### REQUIRED ACTION
Locate the word "dies" in the material, then show every line that holds it.

### DATA EXTRACT

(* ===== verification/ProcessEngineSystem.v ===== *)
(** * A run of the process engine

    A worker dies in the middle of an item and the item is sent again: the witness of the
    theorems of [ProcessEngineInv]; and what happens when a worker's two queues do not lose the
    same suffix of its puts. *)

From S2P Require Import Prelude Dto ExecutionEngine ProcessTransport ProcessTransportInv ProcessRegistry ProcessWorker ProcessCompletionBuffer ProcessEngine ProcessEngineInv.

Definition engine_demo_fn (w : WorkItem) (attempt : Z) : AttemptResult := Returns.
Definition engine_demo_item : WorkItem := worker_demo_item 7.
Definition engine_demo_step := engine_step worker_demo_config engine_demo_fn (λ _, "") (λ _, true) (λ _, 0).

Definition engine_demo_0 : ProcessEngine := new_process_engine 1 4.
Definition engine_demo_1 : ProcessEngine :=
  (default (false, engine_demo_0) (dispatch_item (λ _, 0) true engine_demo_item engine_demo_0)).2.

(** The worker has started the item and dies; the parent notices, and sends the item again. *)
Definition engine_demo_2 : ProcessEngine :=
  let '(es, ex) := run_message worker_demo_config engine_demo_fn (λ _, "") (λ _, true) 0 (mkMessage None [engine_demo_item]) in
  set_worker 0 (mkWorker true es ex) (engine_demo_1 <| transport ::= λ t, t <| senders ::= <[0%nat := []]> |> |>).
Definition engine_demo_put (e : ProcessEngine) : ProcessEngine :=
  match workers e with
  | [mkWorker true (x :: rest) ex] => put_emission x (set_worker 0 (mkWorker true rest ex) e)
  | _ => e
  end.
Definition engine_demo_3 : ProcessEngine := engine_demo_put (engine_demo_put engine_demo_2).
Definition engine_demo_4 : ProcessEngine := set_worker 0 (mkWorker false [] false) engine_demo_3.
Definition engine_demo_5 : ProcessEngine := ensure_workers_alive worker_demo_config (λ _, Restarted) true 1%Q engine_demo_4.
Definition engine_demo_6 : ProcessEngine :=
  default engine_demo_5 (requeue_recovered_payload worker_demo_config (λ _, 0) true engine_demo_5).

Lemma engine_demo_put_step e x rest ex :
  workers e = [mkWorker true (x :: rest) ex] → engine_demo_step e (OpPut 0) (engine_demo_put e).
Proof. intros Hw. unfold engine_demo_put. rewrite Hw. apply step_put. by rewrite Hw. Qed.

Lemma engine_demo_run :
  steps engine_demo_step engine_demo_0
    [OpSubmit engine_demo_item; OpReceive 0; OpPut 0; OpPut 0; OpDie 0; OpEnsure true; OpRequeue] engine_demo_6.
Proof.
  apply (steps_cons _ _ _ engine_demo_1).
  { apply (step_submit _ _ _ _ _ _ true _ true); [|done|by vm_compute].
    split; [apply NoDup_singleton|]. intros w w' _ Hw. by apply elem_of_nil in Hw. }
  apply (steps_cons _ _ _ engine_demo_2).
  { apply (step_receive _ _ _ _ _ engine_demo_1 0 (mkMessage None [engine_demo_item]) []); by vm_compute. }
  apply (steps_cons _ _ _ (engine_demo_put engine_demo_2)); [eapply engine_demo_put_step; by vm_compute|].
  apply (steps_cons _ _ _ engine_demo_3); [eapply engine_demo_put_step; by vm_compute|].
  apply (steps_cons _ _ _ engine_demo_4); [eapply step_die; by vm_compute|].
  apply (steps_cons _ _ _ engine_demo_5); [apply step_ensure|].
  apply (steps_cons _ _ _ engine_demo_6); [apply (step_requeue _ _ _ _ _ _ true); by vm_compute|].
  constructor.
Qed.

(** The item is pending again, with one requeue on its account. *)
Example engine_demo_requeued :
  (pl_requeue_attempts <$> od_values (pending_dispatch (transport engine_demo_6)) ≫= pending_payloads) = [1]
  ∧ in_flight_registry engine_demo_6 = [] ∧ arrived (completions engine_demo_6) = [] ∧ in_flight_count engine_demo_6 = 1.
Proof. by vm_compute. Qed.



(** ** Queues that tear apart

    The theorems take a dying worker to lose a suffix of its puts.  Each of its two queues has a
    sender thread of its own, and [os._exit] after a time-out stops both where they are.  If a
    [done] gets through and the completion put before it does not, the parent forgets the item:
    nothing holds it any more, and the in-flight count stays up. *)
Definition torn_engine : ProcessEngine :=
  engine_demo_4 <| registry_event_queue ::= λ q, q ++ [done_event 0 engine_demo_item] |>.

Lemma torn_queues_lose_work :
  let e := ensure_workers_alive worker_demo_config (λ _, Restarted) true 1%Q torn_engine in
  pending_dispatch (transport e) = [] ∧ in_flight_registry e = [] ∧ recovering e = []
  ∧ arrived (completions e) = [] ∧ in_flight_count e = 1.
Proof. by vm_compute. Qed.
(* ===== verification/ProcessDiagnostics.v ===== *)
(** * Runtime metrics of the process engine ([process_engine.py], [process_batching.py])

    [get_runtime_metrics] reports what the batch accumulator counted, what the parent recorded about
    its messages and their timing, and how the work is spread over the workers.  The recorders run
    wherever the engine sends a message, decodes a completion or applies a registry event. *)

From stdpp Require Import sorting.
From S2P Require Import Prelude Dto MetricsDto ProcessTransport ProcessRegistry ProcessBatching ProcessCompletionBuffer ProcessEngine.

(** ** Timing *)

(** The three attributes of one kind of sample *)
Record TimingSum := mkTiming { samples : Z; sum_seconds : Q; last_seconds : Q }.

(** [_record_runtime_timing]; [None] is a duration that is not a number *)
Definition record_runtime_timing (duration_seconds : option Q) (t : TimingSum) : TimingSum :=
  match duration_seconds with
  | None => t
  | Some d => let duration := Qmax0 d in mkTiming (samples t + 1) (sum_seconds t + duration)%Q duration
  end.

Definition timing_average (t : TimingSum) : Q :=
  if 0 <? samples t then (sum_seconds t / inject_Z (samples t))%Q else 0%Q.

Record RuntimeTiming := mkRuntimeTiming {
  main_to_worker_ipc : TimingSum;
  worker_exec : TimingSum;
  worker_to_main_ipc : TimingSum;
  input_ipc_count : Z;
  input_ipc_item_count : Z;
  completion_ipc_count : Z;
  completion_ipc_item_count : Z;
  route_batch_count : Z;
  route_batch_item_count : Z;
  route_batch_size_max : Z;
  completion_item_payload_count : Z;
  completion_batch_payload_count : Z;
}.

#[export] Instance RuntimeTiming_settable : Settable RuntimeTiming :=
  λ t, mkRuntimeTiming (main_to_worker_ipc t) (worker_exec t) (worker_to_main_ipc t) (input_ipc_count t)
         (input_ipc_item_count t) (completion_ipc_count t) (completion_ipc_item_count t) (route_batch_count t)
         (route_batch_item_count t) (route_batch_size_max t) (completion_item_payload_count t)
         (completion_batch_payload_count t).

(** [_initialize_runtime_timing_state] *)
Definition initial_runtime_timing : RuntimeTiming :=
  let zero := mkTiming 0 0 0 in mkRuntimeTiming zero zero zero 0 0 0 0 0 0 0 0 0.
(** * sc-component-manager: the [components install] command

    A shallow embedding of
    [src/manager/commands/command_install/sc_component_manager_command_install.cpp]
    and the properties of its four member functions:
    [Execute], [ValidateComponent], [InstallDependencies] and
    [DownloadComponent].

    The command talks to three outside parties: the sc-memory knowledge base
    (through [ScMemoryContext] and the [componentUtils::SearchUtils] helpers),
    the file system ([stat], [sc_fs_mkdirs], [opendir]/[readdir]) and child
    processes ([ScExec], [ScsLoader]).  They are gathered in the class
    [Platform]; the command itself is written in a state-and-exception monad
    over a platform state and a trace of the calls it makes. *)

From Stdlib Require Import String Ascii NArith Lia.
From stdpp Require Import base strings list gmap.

### RESULT
    A worker dies in the middle of an item and the item is sent again: the witness of the
(** The worker has started the item and dies; the parent notices, and sends the item again. *)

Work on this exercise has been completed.